I place my bag on the ground next to my table and sit down. The bell rings and the class is supposed to start. But the teacher tells us that we will soon get our marked papers. That means we won’t be doing any work today. Instead of cheering, the entire class is silent.
The teacher is doing some last minute marking. We wait patiently and anxiously. After ten minutes the teacher starts calling out names. Soon enough, I hear my own name.
As I approach the teacher, a feeling of worry fills my head. It’s finally the moment. The moment when I get my exam results. It’s not the public exam; it’s just the school exam. But I want to keep up my standards. I want to get an A. I did my best, and now I get to know what my ‘best’ is. I was worried about it since I finished the exam (just two days ago), but now is my last chance to worry.

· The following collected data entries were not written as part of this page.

(* ===== verification/Store.v ===== *)
(** * The control-plane database session

    The tables the execution ledger reads and writes, the SQLAlchemy session
    around them, and the stores of [audit_event_store.py], [approval_store.py],
    [budget_store.py], [agent_run_store.py], [artifact_store.py] and
    [event_outbox_store.py] that the dispatch code calls.

    A table is the list of its rows.  A session works on [db]; [durable] is what
    the last commit left, and what a rollback returns to.  Primary keys, unique
    constraints and foreign keys raise [IntegrityError]; foreign keys only where
    the backend enforces them (PostgreSQL does, the SQLite of the unit tests
    does not).  Column widths and the other limits of the column types are not
    modelled. *)

From S2P Require Import Prelude PyNum PyTime PyValue Models Metadata AuditEvent Budget.
From S2P Require Import AgentRun DomainEvents.

(** What the code takes from its surroundings: hashing, identifiers, the clock,
    the sum the database computes over a float column, the operator of the
    request and the backend's treatment of foreign keys. *)
Class Env := {
  sha256_hex : string → string;
  ulid : nat → string;
  uuid4_hex : nat → string;
  clock : nat → instant;
  sql_sum : list float → float;
  operator_id : option string;
  enforce_foreign_keys : bool;
}.

(** ** Rows *)
Inductive LeaseState :=
  | LeaseState_RUNNING
  | LeaseState_RECOVERY_REQUIRED
  | LeaseState_SUCCEEDED
  | LeaseState_FAILED.
#[global] Instance LeaseState_eq_dec : EqDecision LeaseState.
Proof. solve_decision. Defined.
Definition LeaseState_value (x : LeaseState) : string :=
  match x with
  | LeaseState_RUNNING => "running"
  | LeaseState_RECOVERY_REQUIRED => "recovery_required"
  | LeaseState_SUCCEEDED => "succeeded"
  | LeaseState_FAILED => "failed"
  end.
#[global] Program Instance LeaseState_StrEnum : StrEnum LeaseState := {|
  enum_name := "ck_execution_state";
  members := [LeaseState_RUNNING; LeaseState_RECOVERY_REQUIRED; LeaseState_SUCCEEDED; LeaseState_FAILED];
  value := LeaseState_value;
|}.
Solve All Obligations with solve_str_enum.

Record ExecutionLease := {
  l_execution_id : string;
  l_company_id : string;
  l_resource_id : string;
  l_intent_hash : string;
  l_run_id : string;
  l_owner_id : string;
  l_state : LeaseState;
  l_control_action : string;
  l_expires_at : instant;
  l_created_at : instant;
}.

Inductive ReservationState := Reserved | Settled.
#[global] Instance ReservationState_eq_dec : EqDecision ReservationState.
Proof. solve_decision. Defined.

Record ExecutionReservation := {
  rv_execution_id : string;
  rv_budget_id : string;
  rv_amount_usd : decimal;
  rv_state : ReservationState;
  rv_created_at : instant;
}.

Record OutboxRow := {
  ob_event_id : string;
  ob_event_type : string;
  ob_source_agent : string;
  ob_payload : pydict;
  ob_trace_id : option string;
  ob_correlation_id : option string;
  ob_status : string;
  ob_attempts : Z;
  ob_last_error : option string;
  ob_created_at : datetime;
}.

(** The receipt of a purged audit row, kept for replay. *)
Record AuditRetentionTombstone := {
  ts_audit_event_id : string;
  ts_company_id : string;
  ts_idempotency_hash : option string;
  ts_receipt : AuditEventRecord;
  ts_purged_at : instant;
}.

(** The immutable review of an outcome. *)
Record OutcomeAcceptance := {
  oa_acceptance_id : string;
  oa_company_id : string;
  oa_work_item_id : string;
  oa_artifact_id : string;
  oa_run_id : string;
  oa_artifact_hash : string;
  oa_verdict : string;
  oa_actor_id : string;
  oa_reason : string;
  oa_created_at : instant;
}.

Record DB := {
  t_companies : list CompanyContextRecord;
  t_goals : list GoalRecord;
  t_roles : list AgentRoleRecord;
  t_runs : list AgentRunRecord;
  t_work_items : list WorkItemRecord;
  t_approvals : list ApprovalRequestRecord;
  t_policies : list BudgetPolicyRecord;
  t_usages : list BudgetUsageRecord;
  t_leases : list ExecutionLease;
  t_reservations : list ExecutionReservation;
  t_artifacts : list ArtifactRecord;
  t_audits : list AuditEventRecord;
  t_outbox : list OutboxRow;
  t_tombstones : list AuditRetentionTombstone;
  t_decisions : list DecisionRecord;
  t_proposals : list EvolutionProposalRecord;
  t_acceptances : list OutcomeAcceptance;
}.

Definition set_companies (x : list CompanyContextRecord) (d : DB) : DB :=
  Build_DB x (t_goals d) (t_roles d) (t_runs d) (t_work_items d) (t_approvals d) (t_policies d)
    (t_usages d) (t_leases d) (t_reservations d) (t_artifacts d) (t_audits d) (t_outbox d)
    (t_tombstones d) (t_decisions d) (t_proposals d) (t_acceptances d).
Definition set_goals (x : list GoalRecord) (d : DB) : DB :=
  Build_DB (t_companies d) x (t_roles d) (t_runs d) (t_work_items d) (t_approvals d) (t_policies d)
    (t_usages d) (t_leases d) (t_reservations d) (t_artifacts d) (t_audits d) (t_outbox d)
    (t_tombstones d) (t_decisions d) (t_proposals d) (t_acceptances d).
Definition set_runs (x : list AgentRunRecord) (d : DB) : DB :=
  Build_DB (t_companies d) (t_goals d) (t_roles d) x (t_work_items d) (t_approvals d) (t_policies d)
    (t_usages d) (t_leases d) (t_reservations d) (t_artifacts d) (t_audits d) (t_outbox d)
    (t_tombstones d) (t_decisions d) (t_proposals d) (t_acceptances d).
Definition set_work_items (x : list WorkItemRecord) (d : DB) : DB :=
  Build_DB (t_companies d) (t_goals d) (t_roles d) (t_runs d) x (t_approvals d) (t_policies d)
    (t_usages d) (t_leases d) (t_reservations d) (t_artifacts d) (t_audits d) (t_outbox d)
    (t_tombstones d) (t_decisions d) (t_proposals d) (t_acceptances d).
Definition set_approvals (x : list ApprovalRequestRecord) (d : DB) : DB :=
  Build_DB (t_companies d) (t_goals d) (t_roles d) (t_runs d) (t_work_items d) x (t_policies d)
    (t_usages d) (t_leases d) (t_reservations d) (t_artifacts d) (t_audits d) (t_outbox d)
    (t_tombstones d) (t_decisions d) (t_proposals d) (t_acceptances d).
Definition set_policies (x : list BudgetPolicyRecord) (d : DB) : DB :=
  Build_DB (t_companies d) (t_goals d) (t_roles d) (t_runs d) (t_work_items d) (t_approvals d) x
    (t_usages d) (t_leases d) (t_reservations d) (t_artifacts d) (t_audits d) (t_outbox d)
    (t_tombstones d) (t_decisions d) (t_proposals d) (t_acceptances d).
Definition set_usages (x : list BudgetUsageRecord) (d : DB) : DB :=
  Build_DB (t_companies d) (t_goals d) (t_roles d) (t_runs d) (t_work_items d) (t_approvals d) (t_policies d)
    x (t_leases d) (t_reservations d) (t_artifacts d) (t_audits d) (t_outbox d)
    (t_tombstones d) (t_decisions d) (t_proposals d) (t_acceptances d).
Definition set_leases (x : list ExecutionLease) (d : DB) : DB :=
  Build_DB (t_companies d) (t_goals d) (t_roles d) (t_runs d) (t_work_items d) (t_approvals d) (t_policies d)
    (t_usages d) x (t_reservations d) (t_artifacts d) (t_audits d) (t_outbox d)
    (t_tombstones d) (t_decisions d) (t_proposals d) (t_acceptances d).
Definition set_reservations (x : list ExecutionReservation) (d : DB) : DB :=
  Build_DB (t_companies d) (t_goals d) (t_roles d) (t_runs d) (t_work_items d) (t_approvals d) (t_policies d)
    (t_usages d) (t_leases d) x (t_artifacts d) (t_audits d) (t_outbox d)
    (t_tombstones d) (t_decisions d) (t_proposals d) (t_acceptances d).
Definition set_artifacts (x : list ArtifactRecord) (d : DB) : DB :=
  Build_DB (t_companies d) (t_goals d) (t_roles d) (t_runs d) (t_work_items d) (t_approvals d) (t_policies d)
    (t_usages d) (t_leases d) (t_reservations d) x (t_audits d) (t_outbox d)
    (t_tombstones d) (t_decisions d) (t_proposals d) (t_acceptances d).
Definition set_audits (x : list AuditEventRecord) (d : DB) : DB :=
  Build_DB (t_companies d) (t_goals d) (t_roles d) (t_runs d) (t_work_items d) (t_approvals d) (t_policies d)
    (t_usages d) (t_leases d) (t_reservations d) (t_artifacts d) x (t_outbox d)
    (t_tombstones d) (t_decisions d) (t_proposals d) (t_acceptances d).
Definition set_outbox (x : list OutboxRow) (d : DB) : DB :=
  Build_DB (t_companies d) (t_goals d) (t_roles d) (t_runs d) (t_work_items d) (t_approvals d) (t_policies d)
    (t_usages d) (t_leases d) (t_reservations d) (t_artifacts d) (t_audits d) x
    (t_tombstones d) (t_decisions d) (t_proposals d) (t_acceptances d).
Definition set_tombstones (x : list AuditRetentionTombstone) (d : DB) : DB :=
  Build_DB (t_companies d) (t_goals d) (t_roles d) (t_runs d) (t_work_items d) (t_approvals d) (t_policies d)
    (t_usages d) (t_leases d) (t_reservations d) (t_artifacts d) (t_audits d) (t_outbox d)
    x (t_decisions d) (t_proposals d) (t_acceptances d).
Definition set_decisions (x : list DecisionRecord) (d : DB) : DB :=
  Build_DB (t_companies d) (t_goals d) (t_roles d) (t_runs d) (t_work_items d) (t_approvals d) (t_policies d)
    (t_usages d) (t_leases d) (t_reservations d) (t_artifacts d) (t_audits d) (t_outbox d)
    (t_tombstones d) x (t_proposals d) (t_acceptances d).
Definition set_proposals (x : list EvolutionProposalRecord) (d : DB) : DB :=
  Build_DB (t_companies d) (t_goals d) (t_roles d) (t_runs d) (t_work_items d) (t_approvals d) (t_policies d)
    (t_usages d) (t_leases d) (t_reservations d) (t_artifacts d) (t_audits d) (t_outbox d)
    (t_tombstones d) (t_decisions d) x (t_acceptances d).
Definition set_acceptances (x : list OutcomeAcceptance) (d : DB) : DB :=
  Build_DB (t_companies d) (t_goals d) (t_roles d) (t_runs d) (t_work_items d) (t_approvals d) (t_policies d)
    (t_usages d) (t_leases d) (t_reservations d) (t_artifacts d) (t_audits d) (t_outbox d)
    (t_tombstones d) (t_decisions d) (t_proposals d) x.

I reach the teacher’s table within seconds, although it feels like hours. A thousand things run through my head just before the teacher hands me the paper. “Wow! What if I get a 95%? I could by one of the highest in the grade. No, probably not. I know I messed up some questions, and I always make some sort of careless mistake. What if those questions lead me to getting something like 60%? Or even less! i know some students who got really bad results. I thought the exam was not too hard but many said otherwise. Did I fool myself that the paper is easy, and mess up the paper without knowing? My parents and teachers will be so upset!”.
And then I get the paper. A large red number is written on the cover page. It says “86%”. I sigh a sigh of relief, and walk back to my seat.